Biden, Johnson meet amid Trump gaffe
Joe Biden and Boris Johnson have come face-to-face for the first time since the US President was elected as world leaders gather for the G7 Summit in England.
The pair met to discuss global health, climate change, transatlantic travel and to sign the new "Atlantic Charter" aimed at renewing the relationship between the US and UK for a "more peaceful and prosperous future" on Thursday local time.
"Prime Minister Johnson and I had a very productive meeting," Mr Biden said in a press conference.
"We discussed a broad range of issues … we affirmed the special relationship between our people."
The leaders' relationship is under the microscope during Mr Biden's eight-day foreign trip with past tensions between the pair still lingering.
Mr Biden previously described the British Prime Minister as a "physical and emotional clone" of Donald Trump - who was a staunch supporter of Mr Johnson.
Prior to that, Mr Johnson called Mr Biden's former boss, President Barack Obama, "half-Kenyan" and accused him of having an ancestral dislike of Britain.
On the surface, it appeared the leaders let bygones be bygones - at least momentarily - during their bilateral meeting in Carbis Bay, Cornwall, which followed a walk along a beach with their wives, Dr Jill Biden and Carrie Johnson.
"I've been to this great country many times, but this is my first time as President of the United States," Mr Biden told Mr Johnson before talks moved behind closed doors.
Mr Biden and Mr Johnson share common ground on issues including climate change and support for international institutions but diverge on policy relating to Brexit and Northern Ireland's role as part of Britain's exit from the European Union. The Northern Ireland Protocol - part of the Brexit deal that creates a de facto trade border in the Irish Sea - has contributed to rising tensions in the region this year. The president staunchly opposed the Brexit movement - which Johnson championed - and has expressed concern over the future of Northern Ireland.
Mr Biden, who has ancestral roots in Ireland, has warned that the Belfast Agreement, also known as the Good Friday Agreement, must not jeopardised by disagreements over trade. Mr Mr Johnson has been frustrated by lacklustre new trade deal negotiations with the US.
But following the pair's Thursday meeting, Mr Johnson said in a pool clip that he and the US President were in "complete harmony" over the need to uphold the Good Friday Agreement - which was signed in 1998 to restore self-government to Northern Ireland.

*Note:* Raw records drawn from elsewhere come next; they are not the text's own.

(** ** [parse_metar] *)

(** [reportTime.replace("Z", "+00:00")] *)
Definition replace_Z (v : pyval) : M str :=
  match v with
  | VStr s => ret (flat_map (fun c => if c =? 90 then u "+00:00" else [c]) s)
  | _ => raise (AttributeError_replace v)
  end.

(** The observation time: reformatted when it parses, left as it is when
    anything in the attempt raises (the bare [except: pass]). *)
Definition report_time (L : Runtime) (reportTime : pyval) : M pyval :=
  if negb (eq_str reportTime (u "N/A")) then
    try_except
      (iso <- replace_Z reportTime ;;
       match fromisoformat_strftime L iso with
       | Some shown => ret (VStr shown)
       | None => raise (ValueError_isoformat iso)
       end)
      (fun _ => ret reportTime)
  else ret reportTime.

(** The wind text, from [wdir], [wspd] and [wgst]. *)
Definition wind_text (L : Runtime) (windDir windSpeed gust : pyval) : str :=
  if eq_str windDir (u "VRB") then u "风向不定"
  else if eq_str windDir (u "N/A") || eq_str windSpeed (u "N/A") then u "无风"
  else
    let gust_str :=
      if truthy gust then u " 阵风 " ++ py_str L gust ++ u "kt" else u "" in
    py_str L windDir ++ u "°/" ++ py_str L windSpeed ++ u "kt" ++ gust_str.

(** The search for the letter A followed by four digits: the leftmost
    occurrence, of which the four digits are returned. *)
Fixpoint search_altim (L : Runtime) (raw : str) : option str :=
  match raw with
  | [] => None
  | c :: tl =>
      if (c =? 65) && (4 <=? length tl)%nat && forallb (is_digit L) (take 4 tl)
      then Some (take 4 tl)
      else search_altim L tl
  end.

Definition re_search_altim (L : Runtime) (raw_ob : pyval) : M (option str) :=
  match raw_ob with
  | VStr raw => ret (search_altim L raw)
  | _ => raise (TypeError_expected_string raw_ob)
  end.

(** The pressure text, from [altim] and the raw report. *)
Definition altim_text (L : Runtime) (altim raw_ob : pyval) : M str :=
  if negb (eq_str altim (u "N/A")) then
    us_altim_match <- re_search_altim L raw_ob ;;
    match us_altim_match with
    | Some us_altim =>
        n <- py_int L (VStr us_altim) ;;
        (* int(us_altim) / 100: both operands are exact doubles *)
        let us_altim_inhg := format_fixed 2 (Z2float n / Z2float 100)%float in
        shown <- format_2f altim ;;
        ret (shown ++ u " inHg A" ++ us_altim_inhg)
    | None =>
        shown <- format_2f altim ;;
        ret (shown ++ u " inHg")
    end
  else ret (u "N/A").

(** [parse_weather(wx_raw) if wx_raw else ""] for a value of any type: a
    truthy value that is no str fails in the dict test or in [re.match]. *)
Definition weather_text (wx_raw : pyval) : M str :=
  if truthy wx_raw then
    match wx_raw with
    | VStr s => parse_weather s
    | VList _ | VDict _ => raise (TypeError_unhashable wx_raw)
    | _ => raise (TypeError_expected_string wx_raw)
    end
  else ret (u "").

(** The lines of the report, in order: the body of the [try]. *)
Definition metar_lines (L : Runtime) (metar_data : pyval) : M (list str) :=
  raw_ob <- py_get metar_data (u "rawOb") (VStr (u "")) ;;
  icao <- py_get metar_data (u "icaoId") (VStr (u "N/A")) ;;
  name <- py_get metar_data (u "name") (VStr (u "N/A")) ;;
  reportTime <- py_get metar_data (u "reportTime") (VStr (u "N/A")) ;;
  reportTime <- report_time L reportTime ;;
  windDir <- py_get metar_data (u "wdir") (VStr (u "N/A")) ;;
  windSpeed <- py_get metar_data (u "wspd") (VStr (u "N/A")) ;;
  gust <- py_get metar_data (u "wgst") (VStr (u "")) ;;
  let wind := wind_text L windDir windSpeed gust in
  vis <- py_get metar_data (u "visib") (VStr (u "N/A")) ;;
  let vis :=
    if negb (eq_str vis (u "N/A")) then py_str L vis ++ u " statute miles"
    else py_str L vis in
  wx_raw <- py_get metar_data (u "wxString") (VStr (u "")) ;;
  wx <- weather_text wx_raw ;;
  clouds <- py_get metar_data (u "clouds") (VList []) ;;
  clouds_str <- parse_clouds L clouds ;;
  temp <- py_get metar_data (u "temp") (VStr (u "N/A")) ;;
  dewp <- py_get metar_data (u "dewp") (VStr (u "N/A")) ;;
  let temp_str := py_str L temp ++ u "°C" in
  let dewp_str := py_str L dewp ++ u "°C" in
  altim <- py_get metar_data (u "altim") (VStr (u "N/A")) ;;
  altim_str <- altim_text L altim raw_ob ;;
  let lines := if truthy raw_ob then [u "📄 原始报文: " ++ py_str L raw_ob] else [] in
  let lines := lines ++
    [ u "📍 " ++ py_str L name ++ u " (" ++ py_str L icao ++ u ")";
      u "⏰ 观测时间: " ++ py_str L reportTime;
      u "💨 风向风速: " ++ wind;
      u "👁️ 能见度: " ++ vis ] in
  let lines := if nonempty wx then lines ++ [u "🌤️ 天气: " ++ wx] else lines in
  let lines := lines ++ [u "☁️ 云量: " ++ clouds_str] in
  let lines :=
    if negb (eq_str temp (u "N/A")) then lines ++ [u "🌡️ 温度: " ++ temp_str]
    else lines in
  let lines :=
    if negb (eq_str dewp (u "N/A")) then lines ++ [u "💧 露点: " ++ dewp_str]
    else lines in
  let lines :=
    if negb (eq_str altim (u "N/A")) then lines ++ [u "📊 气压: " ++ altim_str]
    else lines in
  flt_cat <- py_get metar_data (u "fltCat") (VStr (u "")) ;;
  cat <- (if truthy flt_cat then table_lookup FLT_CAT flt_cat else ret None) ;;
  match cat with
  | Some (cat_name, cat_emoji) =>
      ret (lines ++ [u "✈️ 运行标准: " ++ cat_emoji ++ u " " ++ cat_name])
  | None => ret lines
  end.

Mr Johnson denied rumours that Mr Biden had pressured him over the implementation of the Northern Ireland protocol, adding that the US, UK and European Union "have one thing we absolutely all want to do, and that is to uphold the Good Friday, the Belfast (Good Friday) Agreement and make sure we keep the balance of the peace process going."
"And that's absolute common ground. And, you know, I'm optimistic that we can do that," he added.
The G7 Summit, which starts on Friday local time, will mark the first-time world leaders have come together in person since the start of the coronavirus pandemic.
The rollout of the coronavirus vaccination program and climate change are high on the agenda.
As part of his first overseas trip as president, Mr Biden is also scheduled to meet with Queen Elizabeth. He will also address US-Russia diplomatic tensions with President Vladimir Putin when the leaders meet next week.
According to Mr Biden, more details regarding the scope of the commitment will be released during the summit.